> EXERCISE REQUIREMENTS
Extract from the entries below, exactly as given, only the lines from the line containing "Lemma commit_parts_Ok version" to the line containing "version = 1%Z", both lines included.

EXTRACTED MATERIAL: Begin

Lemma opaque_events_total stream v events i :
  (0 <= v)%Z -> (0 <= i)%Z -> (v + i + Z.of_nat (length events) <= usize_max)%Z ->
  exists serialized, collect_from (opaque_event stream v) i events = Ok serialized /\
    Forall (fun e => matches stream e = true) serialized.
Proof.
  intros Hv. revert i. induction events as [|x l IH]; intros i Hi Hl; [by exists []|].
  cbn [collect_from length] in *. unfold opaque_event at 1, sequence_at, usize_checked_add.
  replace (in_usize (v + i)) with true by (symmetry; range). cbn [mbind option_bind].
  replace (in_usize (v + i + 1)) with true by (symmetry; range). cbn [ok_or mbind result_bind mret result_ret].
  destruct (IH (i + 1)%Z ltac:(lia) ltac:(lia)) as (ys & -> & Hys). eexists. split; [done|].
  constructor; [|done]. unfold matches; simpl. by rewrite !String.eqb_refl.
Qed.

(** A commit stale by version. *)
Lemma commit_stale b request db :
  (0 <= ocr_expected_version request)%Z ->
  (ocr_expected_version request + Z.of_nat (length (ocr_events request)) <= usize_max)%Z ->
  in_usize (committed_version (ocr_stream request) db) = true ->
  committed_version (ocr_stream request) db <> ocr_expected_version request ->
  wp b (commit_opaque request) db (fun r db' => (b = false -> r = Err OptimisticLock) /\ is_ok r = false /\ db' = db).
Proof.
  destruct request as [stream v events jobs]. cbn [ocr_stream ocr_expected_version ocr_events ocr_jobs].
  intros Hv Hmax Hu Hne. destruct (opaque_events_total stream v events 0) as (serialized & Hs & Hm); [lia..|].
  unfold commit_opaque. wp_step. wp_step. rewrite Hs. unfold commit_serialized. cbn [with_jobs at_expected_version new_commit cr_stream cr_expected_version cr_events cr_snapshot cr_jobs].
  wp_step. wp_step. apply validate_event_stream_Ok in Hm. rewrite Hm. cbn [from_option].
  destruct (negb _); [by wp_step|]. wp_step; [by intros ->|]. wp_step. unfold check_version. wp_step.
  apply wp_committed_stream_version; [by intros ->|]. unfold usize_try_from. rewrite Hu. simpl.
  rewrite (proj2 (Z.eqb_neq _ _)) by done. by wp_step.
Qed.

Lemma wp_current_version b stream db :
  wp b (current_version stream) db (fun r db' => db' = db /\
    (forall v, r = Ok v -> v = committed_version stream db) /\
    (b = false -> in_usize (committed_version stream db) = true -> r = Ok (committed_version stream db))).
Proof.
  unfold current_version. wp_step. wp_step; wp_step; simpl; [by intros ->|].
  apply wp_committed_stream_version; [by intros ->|]. unfold usize_try_from.
  destruct (in_usize _); simpl; [|done]. split_and!; [done| |done]. by intros v [= <-].
Qed.

Lemma engine_error_not_conflict e t id v actual : abi_of_engine_error e <> AbiConflict t id v actual.
Proof. unfold abi_of_engine_error. repeat case_match; congruence. Qed.

(** Reading back the version that made a commit stale. *)
Lemma conflict_answer stream t id expected s :
  let '(r, s') := (actual ← block_on abi_of_engine_error (current_version stream);
                   actual ← check (map_err StorageInteger (u64_try_from actual));
                   raise (A := ()) (AbiConflict t id expected actual)) s in
  si_claims s' = si_claims s /\ db_of s' = db_of s /\ is_ok r = false /\
  (forall t' id' v actual, r = Err (AbiConflict t' id' v actual) ->
     t' = t /\ id' = id /\ v = expected /\ actual = committed_version stream (db_of s)) /\
  (w_faults (si_world s) = [] -> in_usize (committed_version stream (db_of s)) = true ->
   r = Err (AbiConflict t id expected (committed_version stream (db_of s)))).
Proof.
  destruct s as [[db fs] c]. unfold mbind, F_bind, block_on; simpl.
  pose proof (wp_current_version true stream db fs ltac:(done)) as Ht.
  assert (fs = [] -> in_usize (committed_version stream db) = true ->
          (current_version stream (mkWorld db fs)).1 = Ok (committed_version stream db)) as Hf.
  { intros ->. pose proof (wp_current_version false stream db [] ltac:(done)) as Hw.
    destruct (current_version _ _) as [r w]. simpl. intros Hu. by apply Hw. }
  destruct (current_version stream (mkWorld db fs)) as [[v|e] w]; simpl in *.
  - destruct Ht as (_ & Hdb & Hv & _). rewrite (Hv v eq_refl) in *. unfold check, u64_try_from.
    destruct (in_u64 _) eqn:Hu; simpl; rewrite ?Hdb; split_and!; try done.
    + by intros ???? [= -> -> -> ->].
    + intros _ Hz. exfalso. revert Hu. apply not_false_iff_true. range.
  - destruct Ht as (_ & Hdb & _). split_and!; try done.
    + intros t' id' v' a [= Hx]. by apply engine_error_not_conflict in Hx.
    + intros Hfs Hu. by specialize (Hf Hfs Hu).
Qed.

Lemma collect_require events events' :
  collect (fun event => _ ← require_payload_limit (bytes_len (pw_payload event));
             mret (mkProposed (pw_event_type event) (pw_event_version event) (pw_payload event))) events = Ok events' ->
  events' = (fun e => mkProposed (pw_event_type e) (pw_event_version e) (pw_payload e)) <$> events /\
  Forall (fun e => (bytes_len (pw_payload e) <= MAX_PAYLOAD_BYTES)%Z) events.
Proof.
  rewrite collect_Ok. induction 1 as [|x y l k Hxy _ [-> IH]]; [done|].
  apply bind_Ok in Hxy as ([] & Hr & [= <-]). split; [done|]. constructor; [|done].
  unfold require_payload_limit, require_limit in Hr. destruct (Z.leb_spec (bytes_len (pw_payload x)) MAX_PAYLOAD_BYTES); done.
Qed.

(** The validated batch: the wire's events, between one and the limit. *)
Lemma commit_parts_Ok version t id expected events parts :
  commit_parts version t id expected events = Ok parts ->
  version = 1%Z /\ parts = mkCommitParts t id expected
    ((fun e => mkProposed (pw_event_type e) (pw_event_version e) (pw_payload e)) <$> ce_values events) /\
  (0 <= expected)%Z /\ (expected + Z.of_nat (length (ce_values events)) <= usize_max)%Z /\
  ce_values events <> [] /\ (ce_observed events <= MAX_COMMIT_EVENTS)%Z /\
  Forall (fun e => (bytes_len (pw_payload e) <= MAX_PAYLOAD_BYTES)%Z) (ce_values events).
Proof.
  unfold commit_parts. intros Hb. apply bind_Ok in Hb as ([] & Hver & Hb). apply bind_Ok in Hb as ([] & _ & Hb).
  apply bind_Ok in Hb as ([] & _ & Hb). apply bind_Ok in Hb as ([] & Hcount & Hb).
  destruct (Nat.eqb_spec (length (ce_values events)) 0) as [|Hne]; [done|].
  apply bind_Ok in Hb as (e' & Hu & Hb). rewrite map_err_Ok in Hu.
  apply bind_Ok in Hb as (n & Hn & Hb). rewrite ok_or_Ok in Hn. apply usize_checked_add_Some in Hn as [-> Hn].
  apply bind_Ok in Hb as (evs & Hevs & [= <-]). apply collect_require in Hevs as [-> Hpay].
  unfold usize_try_from in Hu. destruct (in_usize expected) eqn:Hue; [|done]. injection Hu as <-.
  unfold require_version in Hver. destruct (Z.eqb_spec version 1) as [->|]; [|done].
  unfold require_commit_event_count, require_limit in Hcount.
  destruct (Z.leb_spec (ce_observed events) MAX_COMMIT_EVENTS); [|done].
  split_and!; try done; [range|range|]. intros Hnil. apply Hne. by rewrite Hnil.
Qed.
(** A cell of a sound memory can be freed; what it owned goes, the rest stays. *)
Lemma es_buf_free_ok m a :
  is_Some (slots m !! a) -> memory_ok m ->
  exists m', es_buf_free (Some a) m = Some m' /\ memory_ok m' /\ reusable (Some a) m' /\ is_Some (slots m' !! a) /\
    forall b, b <> a -> read_slot b m' = read_slot b m.
Proof.
  intros [[ptr len] Ha] Hok. cbn. rewrite Ha. cbn.
  assert (forall m', slots m' = <[a := null_buffer]> (slots m) -> reusable (Some a) m' /\ is_Some (slots m' !! a)) as Hw.
  { intros m' Hm. cbn. rewrite Hm, lookup_insert_eq. by split; [|eexists]. }
  destruct ptr as [p|]; [|exists m; cbn; rewrite Ha; by eauto 6].
  destruct len as [|len]; cbn.
  - eexists. split; [done|]. split_and!; [|by apply Hw|by apply Hw|].
    + destruct Hok as [Hl Hu Ho]. split; cbn.
      * intros b q n. rewrite lookup_insert_Some. intros [[_ [=]]|[_ Hb]]. by eapply Hl.
      * intros b b' q [n Hb] [n' Hb']. cbn in *. rewrite lookup_insert_Some in Hb, Hb'.
        destruct Hb as [[_ [=]]|[_ Hb]], Hb' as [[_ [=]]|[_ Hb']]. apply (Hu b b' q); by eexists.
      * intros q bytes Hq. destruct (Ho q bytes Hq) as [b [n Hb]]. exists b, n. cbn.
        rewrite lookup_insert_ne; [done|]. intros ->. by rewrite Ha in Hb.
    + intros b Hb. unfold read_slot. cbn. by rewrite lookup_insert_ne.
  - destruct Hok as [Hl Hu Ho]. destruct (Hl _ _ _ Ha) as (bytes & Hp & Hlen).
    assert (forall b q, b <> a -> owns m b q -> q <> p) as Hother.
    { intros b q Hb Hq ->. apply Hb, (Hu b a p); [done|by exists len]. }
    rewrite Hp. cbn. rewrite Hlen, Nat.eqb_refl. eexists. split; [done|].
    split_and!; [|by apply Hw|by apply Hw|].
    + split; cbn.
      * intros b q n. rewrite lookup_insert_Some. intros [[_ [=]]|[Hb Hq]].
        rewrite lookup_delete_ne by (apply not_eq_sym, (Hother b); [done|by exists n]). by eapply Hl.
      * intros b b' q [n Hb] [n' Hb']. cbn in *. rewrite lookup_insert_Some in Hb, Hb'.
        destruct Hb as [[_ [=]]|[_ Hb]], Hb' as [[_ [=]]|[_ Hb']]. apply (Hu b b' q); by eexists.
      * intros q bs. rewrite lookup_delete_Some. intros [Hq Hbs]. destruct (Ho q bs Hbs) as [b [n Hb]].
        exists b, n. cbn. rewrite lookup_insert_ne; [done|]. intros ->. rewrite Ha in Hb. by injection Hb as ->.
    + intros b Hb. unfold read_slot. cbn. rewrite lookup_insert_ne by done.
      destruct (slots m !! b) as [[[q|] [|n]]|] eqn:Hs; cbn; try done.
      by rewrite lookup_delete_ne by (apply not_eq_sym, (Hother b); [done|by exists n]).
Qed.
(** The commit of an outcome decided at the end of the log. *)
Lemma wp_outcome id es db context command m :
  well_formed db -> job_inv id es db -> job_stored id es db -> command_ok command ->
  stands_at es (length es) context ->
  execute_in job_config type_name job_event_version 0 (fun _ => 0%Z) id context command = Some m ->
  wp true m db (fun r db' =>
    match r with
    | Err _ => db' = db
    | Ok _ => es = [] /\ db' = db \/
        exists s e, replay start es = Live s /\ job_transition s command = Ok (Events [e]) /\
          held_claim s = Some (command_claim_id command) /\ is_claim e = false /\
          (handle (replay start es) command (Some [])).1 = Ok [e] /\
          history_inv id (es ++ [e], db') /\ job_stored id (es ++ [e]) db' /\
          view_table JOB_QUEUE db' = view_table JOB_QUEUE db
    end).
Proof.
  intros Hwf Hinv Hst Hcmd Hctx Hm. pose proof (job_log _ _ _ Hwf Hinv Hst) as Hlog.
  pose proof (state_after_all (Entity := JobState) (Error := JobError) es (length es) (Nat.le_refl _)) as Hall.
  pose proof (wp_execute_in job_config type_name job_event_version 0 (fun _ => 0%Z) true id es (length es) context command m db Hctx Hm) as Hw1.
  pose proof Hm as Hm'. rewrite settle_is_execute in Hm'. destruct Hctx as (Ha & Hs & Hv). rewrite Ha, Hs in Hm'.
  pose proof (wp_settle true id es db (length es) command _ m Hinv Hcmd (update_for_job id context command) (Nat.le_refl _) Hm') as Hw2.
  eapply wp_mono; [apply (wp_and _ _ _ _ _ Hw1 Hw2)|]. intros [[]|err] db'; [|by intros [[-> _] _]].
  rewrite Hall. intros [(events & pending & Hh & Hdb) Hset]. rewrite take_ge in Hset by done.
  destruct Hset as [Hnil|(s & e & request & _ & Hr & Hheld & Ht & Hinv' & Hacc & Hdb')]; [by left|]. right.
  destruct (handle_job _ _ _ _ Hh) as [-> [[Hu _]|(s1 & e1 & s1' & Hs1 & -> & _ & Ht1 & Hev)]]; [by rewrite Hr in Hu|].
  rewrite Hr in Hs1. injection Hs1 as <-. rewrite Ht in Ht1. injection Ht1 as <-.
  destruct (transition_event _ _ _ Ht Hcmd) as [Hsto Hc].
  destruct Hdb as (prepared & Hp & Hacc' & Hdb). cbn in Hp. injection Hp as <-. cbn [prepared_requests] in *.
  assert (replay start (es ++ [e]) = Live s1') as Hnew by (by eapply replay_snoc).
  assert (inv id (es ++ [e]) 0 db') as Hlog'.
  { rewrite Hdb. eapply inv_committed; [by right|exact Hlog|done| |by rewrite <-replay_app, Hnew|by right; simpl; lia| |exact Hacc'].
    - split; [by constructor; [apply job_event_stored|]|]. rewrite <-replay_app, Hnew. apply job_state_stored.
      eapply replay_storable; [|exact Hnew]. apply Forall_app. split; [apply Hinv|by constructor].
    - eapply update_for_ok; [exact _|split_and!; [exact Ha|exact Hs|exact Hv]|exact Hh]. }
  exists s, e. split_and!; try done; [by rewrite Hh|by split; [apply (si_wf _ _ _ _ _ _ _ Hlog')|]|by apply log_stored|].
  rewrite Hdb. unfold committed. cbn [jobs_flushed fold_left cr_jobs persist_request].
  unfold snapshot_written. by repeat case_match.
Qed.
(** C8: The queue's record of a dispatched job is backed by its origin.  Let a job be
    enqueued and in flight at its origin, all verdicts of which can be stored.  Workers
    claim, renew, execute, abandon and acknowledge it in any order and any number of
    times, their executions racing with each other, with the origin's other commands and
    with compaction as in C7, whatever the external system answers and wherever the
    driver fails; anybody may send the job's aggregate any command but a success or a
    rejection, which only a worker's acknowledgement reports; and the rest of the
    database changes as it likes, the origin's stream and the job's stream and row aside.
    Then the job's stream records a success only when its origin is durably confirmed, a
    rejection only when it is durably failed; its origin is settled by at most one
    verdict, which never changes; and every execution that reported either result found
    the origin so. *)
Theorem outcome_backed_by_origin id log floor job entity kind payload run_at db c1 c2 :
  inv id log floor db -> replay Uninitialized log = Live entity -> verdict_stands (J := J) (Output := Output) (JobError := JobError_) job None entity ->
  job_log_at job [Enqueued kind payload run_at] db ->
  rtc (protocol_step id job) (mkJoint (quiescent db log) [] []) c1 -> rtc (protocol_step id job) c1 c2 ->
  exists v1 es1 v2 es2, backed id log job v1 es1 c1 /\ backed id log job v2 es2 c2 /\ (v2 = v1 \/ v1 = None).
Proof.
  intros Hinv Hlive Hst Hj Hrun1 Hrun2.
  assert (forall v es c c', rtc (protocol_step id job) c c' -> backed id log job v es c ->
    exists v' es', backed id log job v' es' c' /\ (v' = v \/ v = None)) as Hrun.
  { intros v es c c' Hs. revert v es. induction Hs as [c|c c1' c2' Hs _ IH]; intros v es Hb.
    - exists v, es. split; [done|by left].
    - destruct (protocol_step_backed _ _ _ _ _ _ _ Hs Hb) as (v' & es' & Hb' & Hv).
      destruct (IH _ _ Hb') as (v'' & es'' & Hb'' & Hv'). exists v'', es''. split; [done|]. naive_solver. }
  assert (backed id log job None [Enqueued kind payload run_at] (mkJoint (quiescent db log) [] [])) as Hb.
  { split; cbn [jt_races jt_claims jt_finished]; try done; [by eapply quiescent_delivered|by intros h ?%not_elem_of_nil|by intros h r ?%not_elem_of_nil|].
    by constructor. }
  destruct (Hrun _ _ _ _ Hrun1 Hb) as (v1 & es1 & Hb1 & _). destruct (Hrun _ _ _ _ Hrun2 Hb1) as (v2 & es2 & Hb2 & Hv).
  by exists v1, es1, v2, es2.
Qed.
End protocol.
(* ===== verification/Witnesses.v ===== *)
(** * Concrete runs

    Concrete instances of the external libraries (a binary JSON text, the calendar
    range of [chrono], a ULID text, SQLite's JSON reader and table scan) and, for
    each property with hypotheses, a run of the model on concrete inputs where they
    hold.  The module also holds the concrete executions behind the development's
    findings. *)

From S2P Require Import Prelude Json Sqlite EventTable Lifecycle Job Engine EngineProps.
From S2P Require Import EnginePaging ViewRepository JobQueue JobQueueProps Repository.
From S2P Require Import JobHistory History Reactor Dispatch Worker Poll Projection.
Import BinaryText.

(** ** Instances *)

#[export] Instance calendar : Chrono := {|
  representable ms := ((-8334601228800000 <=? ms) && (ms <=? 8210266876799999))%Z |}.
#[export] Instance calendar_laws : ChronoLaws.
Proof. split. intros ms. simpl. range. Qed.

#[export] Instance binary_ulid : Ulid := {|
  ulid_to_string j := pos_to_text (N.succ_pos j);
  ulid_from_str s := Pos.pred_N <$> pos_of_text s |}.
#[export] Instance binary_ulid_laws : UlidLaws.
Proof. split. intros j. simpl. rewrite pos_of_to_text. simpl. by rewrite N.pos_pred_succ. Qed.

#[export] Instance sqlite_reader : SqliteJson := {| json_read := from_str |}.
#[export] Instance sqlite_reader_laws : SqliteJsonLaws.
Proof. split. intros j Hj. by apply from_str_to_string. Qed.

#[export] Instance key_scan : TableScan := {| scan := map_to_list |}.
#[export] Instance key_scan_laws : TableScanLaws.
Proof. split. done. Qed.

(** ** Deciding the schema invariant *)

Lemma well_formed_iff db :
  well_formed db <->
  NoDup (row_key <$> db_events db) /\
  Forall (fun r => in_i64 (row_sequence r) = true) (db_events db) /\
  map_Forall (fun _ s => in_i64 (snap_last_sequence s) = true /\ in_i64 (snap_snapshot_version s) = true)
    (db_snapshots db).
Proof. split; [intros []; by split_and!|intros (? & ? & ?); by constructor]. Qed.

#[export] Instance well_formed_dec db : Decision (well_formed db).
Proof. refine (cast_if (decide (NoDup (row_key <$> db_events db) /\
  Forall (fun r => in_i64 (row_sequence r) = true) (db_events db) /\
  map_Forall (fun _ s => in_i64 (snap_last_sequence s) = true /\ in_i64 (snap_snapshot_version s) = true)
    (db_snapshots db)))); abstract (by rewrite well_formed_iff). Defined.

#[export] Instance readable_dec e : Decision (readable e).
Proof. unfold readable. apply _. Defined.
#[export] Instance is_bytes_dec l : Decision (is_bytes l).
Proof. unfold is_bytes. apply _. Defined.

(** Decides a closed proposition by evaluation. *)
Ltac computed := apply (bool_decide_eq_true_1 _); vm_compute; reflexivity.

(** ** A stream of orders *)

Module Orders.
Definition stream : StreamIdentity := mkStream "order" "o-1".
Definition event (n : Z) : SerializedEvent :=
  mkSerializedEvent "order" "o-1" n "OrderEvent" "1.0" (JObject [("n", JInt n)]) (JObject []).
Definition place : CommitRequest :=
  mkCommit stream (Some 0%Z) [event 1; event 2] None [mkEnqueueRequest 7%N "charge" (JInt 5) 1000].
Definition ship : CommitRequest :=
  mkCommit stream (Some 2%Z) [event 3] (Some (mkSnapshotUpdate (JInt 3) 1)) [].

Definition db0 : Db := empty_db.
Definition db1 : Db := (run (commit place) db0).2.
Definition db2 : Db := (run (commit ship) db1).2.
End Orders.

EXTRACTED MATERIAL: End

> ANSWER SPACE
Lemma commit_parts_Ok version t id expected events parts :
  commit_parts version t id expected events = Ok parts ->
  version = 1%Z /\ parts = mkCommitParts t id expected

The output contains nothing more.